Oxidative Stress

Tempo de Leitura: 2 minutos

What is it?

Oxidative stress can be defined as an imbalance between oxidizing and antioxidant molecules in favor of oxidants, leading to an interruption of redox signaling and control and/or molecular damage.

What is oxidative stress for?

The human body naturally has oxidizing factors and anti-oxidant factors, which may even come from the diet. Both are important for the proper functioning of the body when in balance. Oxidative stress is precisely the debalance of this equation, overhanging the side of oxidants and may cause cellular and molecular damage due to excessive formation of free radicals.

How does oxidative stress work?

The excess of reactive o2 species can aggravate several events, such as premature aging, mutations, cancer, atherosclerosis, various organ lesions, dementia syndrome, post-transplant renal dysfunction, rheumatoid arthritis, transfusion hemochromatosis, autoimmune diseases, among others. It is important to remember that these events will only occur if the efficiency of the antioxidant system cannot overcome oxidative phenomena. Therefore, it is important to strengthen the antioxidant defense of the body, and the diet can aid in this.

Supplementation and diet

One of the diets best known for its antioxidant potential is the Mediterranean Diet (DM), which is rich in anti-inflammatory compounds and antioxidant properties. The diet is rich in fruits and vegetables, which are a great source of antioxidants, as well as the spices included in it, such as curcumin. Coffee consumption is also interesting, as it has substances such as polyphenols, as well as oilseeds that also have an important antioxidant role.
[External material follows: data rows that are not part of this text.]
(* ===== verification/Fingerprint.v ===== *)
(** Canonical documents and the identities derived from them: the manifest's
    JSON and its digest, the digests of the shapes older servers wrote, and
    the fingerprint that decides whether two captures are the same snapshot
    ([ingestion.rs]). *)
From stdpp Require Import prelude strings gmap sorting list.
From Stdlib Require Import ZArith Ascii Lia.
From Stdlib.Strings Require Import Byte.
From S2P Require Import Prelude Errors Contract Externals Validation Chunks.

Definition SNAPSHOT_FINGERPRINT_VERSION : Z := 1.

Record OriginalArtifact : Type := mkOriginal {
  of_logical_path : string;
  of_original_size_bytes : Z;
  of_original_sha256 : string;
}.
Record StableCapture : Type := {
  sc_project : option string;
  sc_repository : option string;
  sc_branch : option string;
  sc_source_agent_version : option string;
  sc_artifact_set_version : Z;
}.
Record Fingerprint : Type := {
  fp_version : Z;
  fp_schema_version : Z;
  fp_session : SessionInput;
  fp_capture : StableCapture;
  fp_artifacts : list OriginalArtifact;
}.

Record LegacyCaptureV1 : Type := {
  lc_captured_at : string;
  lc_source_cursor : option string;
  lc_project : option string;
  lc_repository : option string;
  lc_branch : option string;
  lc_source_agent_version : option string;
  lc_munshi_version : option string;
}.
Record LegacyManifestV1 : Type := {
  lm_schema_version : Z;
  lm_session : SessionInput;
  lm_capture : LegacyCaptureV1;
  lm_artifacts : list Artifact;
}.
Inductive LegacyManifestDigestVersion : Type := PreCaptureProvenanceV1.

(** [serde_json] on the documents of the server. *)
Class JsonLib := {
  manifest_to_json : Manifest -> option string;
  manifest_wire_of_json : string -> option ManifestWire;
  metadata_to_json : StringMap -> option string;
  metadata_of_json : string -> option StringMap;
  legacy_to_json : LegacyManifestV1 -> option bytes;
  fingerprint_to_json : Fingerprint -> option bytes;
}.

(** The canonical document names its artifacts in the array form. *)
Definition wire_of_manifest (m : Manifest) : ManifestWire :=
  {| wire_schema_version := schema_version m; wire_session := session m;
     wire_capture := capture m; wire_artifacts := Some (artifacts m); wire_artifact := None |}.
(** Serialization is a function of the document and loses none of it. *)
Class JsonLaws (J : JsonLib) := {
  manifest_json_roundtrip : forall m s,
    manifest_to_json m = Some s -> manifest_wire_of_json s = Some (wire_of_manifest m);
  metadata_json_roundtrip : forall m s,
    metadata_to_json m = Some s -> metadata_of_json s = Some m;
  legacy_json_inj : forall a b s,
    legacy_to_json a = Some s -> legacy_to_json b = Some s -> a = b;
  fingerprint_json_inj : forall a b s,
    fingerprint_to_json a = Some s -> fingerprint_to_json b = Some s -> a = b;
}.

(** [str::cmp] on the logical paths, as [sort_unstable_by] uses it. *)
Definition original_le (a b : OriginalArtifact) : Prop :=
  String.le (of_logical_path a) (of_logical_path b).
#[global] Instance original_le_dec : RelDecision original_le := fun a b => decide (String.le _ _).
(** [snapshots]; UNIQUE (session_id, fingerprint_sha256) WHERE deleted_at IS NULL *)
Module Snapshot.
Record row : Type := mk {
  id : string;
  owner_namespace : string;
  session_id : string;
  manifest_id : string;
  fingerprint_sha256 : string;
  completed_at : string;
  completed_at_seq : Z;
  artifact_count : Z;
  total_original_size_bytes : Z;
  total_stored_size_bytes : Z;
  fingerprint_version : Z;
  deleted_at : option string;
  rearchived_from_tombstone_id : option string;
}.
(** [UPDATE snapshots SET deleted_at = ?1] *)
Definition set_deleted (now : string) (r : row) : row :=
  {| id := id r; owner_namespace := owner_namespace r; session_id := session_id r;
     manifest_id := manifest_id r; fingerprint_sha256 := fingerprint_sha256 r;
     completed_at := completed_at r; completed_at_seq := completed_at_seq r;
     artifact_count := artifact_count r;
     total_original_size_bytes := total_original_size_bytes r;
     total_stored_size_bytes := total_stored_size_bytes r;
     fingerprint_version := fingerprint_version r; deleted_at := Some now;
     rearchived_from_tombstone_id := rearchived_from_tombstone_id r |}.
(** [UPDATE snapshots SET fingerprint_sha256 = ?1, fingerprint_version = ?2] *)
Definition set_fingerprint (fingerprint : string) (version : Z) (r : row) : row :=
  {| id := id r; owner_namespace := owner_namespace r; session_id := session_id r;
     manifest_id := manifest_id r; fingerprint_sha256 := fingerprint;
     completed_at := completed_at r; completed_at_seq := completed_at_seq r;
     artifact_count := artifact_count r; total_original_size_bytes := total_original_size_bytes r;
     total_stored_size_bytes := total_stored_size_bytes r; fingerprint_version := version;
     deleted_at := deleted_at r; rearchived_from_tombstone_id := rearchived_from_tombstone_id r |}.
(** [UPDATE snapshots SET completed_at_seq = ?1] *)
Definition set_seq (n : Z) (r : row) : row :=
  {| id := id r; owner_namespace := owner_namespace r; session_id := session_id r;
     manifest_id := manifest_id r; fingerprint_sha256 := fingerprint_sha256 r;
     completed_at := completed_at r; completed_at_seq := n; artifact_count := artifact_count r;
     total_original_size_bytes := total_original_size_bytes r;
     total_stored_size_bytes := total_stored_size_bytes r;
     fingerprint_version := fingerprint_version r; deleted_at := deleted_at r;
     rearchived_from_tombstone_id := rearchived_from_tombstone_id r |}.
End Snapshot.

(** [artifacts]; UNIQUE (snapshot_id, logical_path) and (snapshot_id, artifact_index) *)
Module ArtifactRow.
Record row : Type := mk {
  id : string;
  snapshot_id : string;
  blob_id : string;
  logical_path : string;
  media_type : option string;
  original_size_bytes : Z;
  original_sha256 : string;
  created_at : string;
  created_at_seq : Z;
  artifact_index : Z;
}.
(** [UPDATE artifacts SET created_at_seq = ?1] *)
Definition set_seq (n : Z) (r : row) : row :=
  {| id := id r; snapshot_id := snapshot_id r; blob_id := blob_id r;
     logical_path := logical_path r; media_type := media_type r;
     original_size_bytes := original_size_bytes r; original_sha256 := original_sha256 r;
     created_at := created_at r; created_at_seq := n; artifact_index := artifact_index r |}.
End ArtifactRow.

(** [captures]; [upload_id] is UNIQUE, as is (owner_namespace, client_id, capture_id) *)
Module CaptureRow.
Record row : Type := mk {
  id : string;
  owner_namespace : string;
  capture_id : string;
  session_id : string;
  client_id : string;
  upload_id : string;
  manifest_id : string;
  snapshot_id : string;
  source_captured_at : string;
  source_cursor : option string;
  source_state_hash : option string;
  source_metadata_json : string;
  project : option string;
  repository : option string;
  branch : option string;
  source_agent_version : option string;
  artifact_set_version : Z;
  munshi_version : option string;
  server_received_at : string;
  server_completed_at : string;
  server_completed_at_seq : Z;
}.
(** [UPDATE captures SET server_completed_at_seq = ?1] *)
Definition set_seq (n : Z) (r : row) : row :=
  {| id := id r; owner_namespace := owner_namespace r; capture_id := capture_id r;
     session_id := session_id r; client_id := client_id r; upload_id := upload_id r;
     manifest_id := manifest_id r; snapshot_id := snapshot_id r;
     source_captured_at := source_captured_at r; source_cursor := source_cursor r;
     source_state_hash := source_state_hash r; source_metadata_json := source_metadata_json r;
     project := project r; repository := repository r; branch := branch r;
     source_agent_version := source_agent_version r;
     artifact_set_version := artifact_set_version r; munshi_version := munshi_version r;
     server_received_at := server_received_at r; server_completed_at := server_completed_at r;
     server_completed_at_seq := n |}.
End CaptureRow.

(** [session_latest_context]; PRIMARY KEY session_id, [snapshot_id] is UNIQUE *)
Module LatestContext.
Record row : Type := mk {
  session_id : string;
  snapshot_id : string;
  completed_at : string;
  completed_at_seq : Z;
  source_agent : string;
  project : option string;
  repository : option string;
  branch : option string;
  source_agent_version : option string;
  artifact_set_version : Z;
}.
End LatestContext.

(** [tombstones]; [snapshot_id] is UNIQUE *)
Module Tombstone.
Record row : Type := mk {
  id : string;
  owner_namespace : string;
  session_id : string;
  snapshot_id : string;
  snapshot_fingerprint_sha256 : string;
  manifest_sha256 : string;
  snapshot_completed_at : string;
  deleted_at : string;
  deleted_at_seq : Z;
  reason : option string;
  rearchived_snapshot_id : option string;
}.
(** [UPDATE tombstones SET rearchived_snapshot_id = ?1] *)
Definition set_rearchived (snapshot : string) (r : row) : row :=
  {| id := id r; owner_namespace := owner_namespace r; session_id := session_id r;
     snapshot_id := snapshot_id r;
     snapshot_fingerprint_sha256 := snapshot_fingerprint_sha256 r;
     manifest_sha256 := manifest_sha256 r; snapshot_completed_at := snapshot_completed_at r;
     deleted_at := deleted_at r; deleted_at_seq := deleted_at_seq r; reason := reason r;
     rearchived_snapshot_id := Some snapshot |}.
End Tombstone.

(** [deletion_audits]; [tombstone_id] and [snapshot_id] are UNIQUE *)
Module DeletionAudit.
Record row : Type := mk {
  id : string;
  tombstone_id : string;
  owner_namespace : string;
  session_id : string;
  snapshot_id : string;
  snapshot_fingerprint_sha256 : string;
  manifest_sha256 : string;
  occurred_at : string;
  occurred_at_seq : Z;
  reason : option string;
}.
End DeletionAudit.

Module ArchiveMetadata.
Record row : Type := mk {
  owner_namespace : string;
  archive_instance_id : string;
  created_at : string;
}.
End ArchiveMetadata.

Module IntegrityRun.
Record row : Type := mk {
  id : string;
  owner_namespace : string;
  started_at : string;
  started_at_seq : Z;
  completed_at : option string;
  completed_at_seq : option Z;
  status : string;
  finding_count : Z;
  info_count : Z;
  warning_count : Z;
  error_count : Z;
}.
(** [UPDATE integrity_runs SET completed_at = .., completed_at_seq = .., status
    = .., finding_count = .., info_count = .., warning_count = .., error_count = ..] *)
Definition set_completed (at_ : string) (seq : Z) (status : string) (total info warning error : Z) (r : row) : row :=
  mk (id r) (owner_namespace r) (started_at r) (started_at_seq r) (Some at_) (Some seq) status total info warning error.
End IntegrityRun.

Module IntegrityFinding.
Record row : Type := mk {
  id : string;
  run_id : string;
  owner_namespace : string;
  kind : string;
  severity : string;
  snapshot_id : option string;
  artifact_id : option string;
  blob_id : option string;
  detected_at : string;
  detected_at_seq : Z;
  detail_code : string;
}.
End IntegrityFinding.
Patients with vitamin C deficiency may consider supplementation, as it is able to modulate severe oxidative stress, especially in diseases such as severe sepsis, trauma, and reperfusion after ischemia.


Article: Gantenbein KV, Kanaka-Gantenbein C. Mediterranean Diet as an Antioxidant: The Impact on Metabolic Health and Overall Wellbeing. Nutrients. 2021 Jun 6;13(6):1951. doi: 10.3390/nu13061951. PMID: 34204057; PMCID: PMC8227318.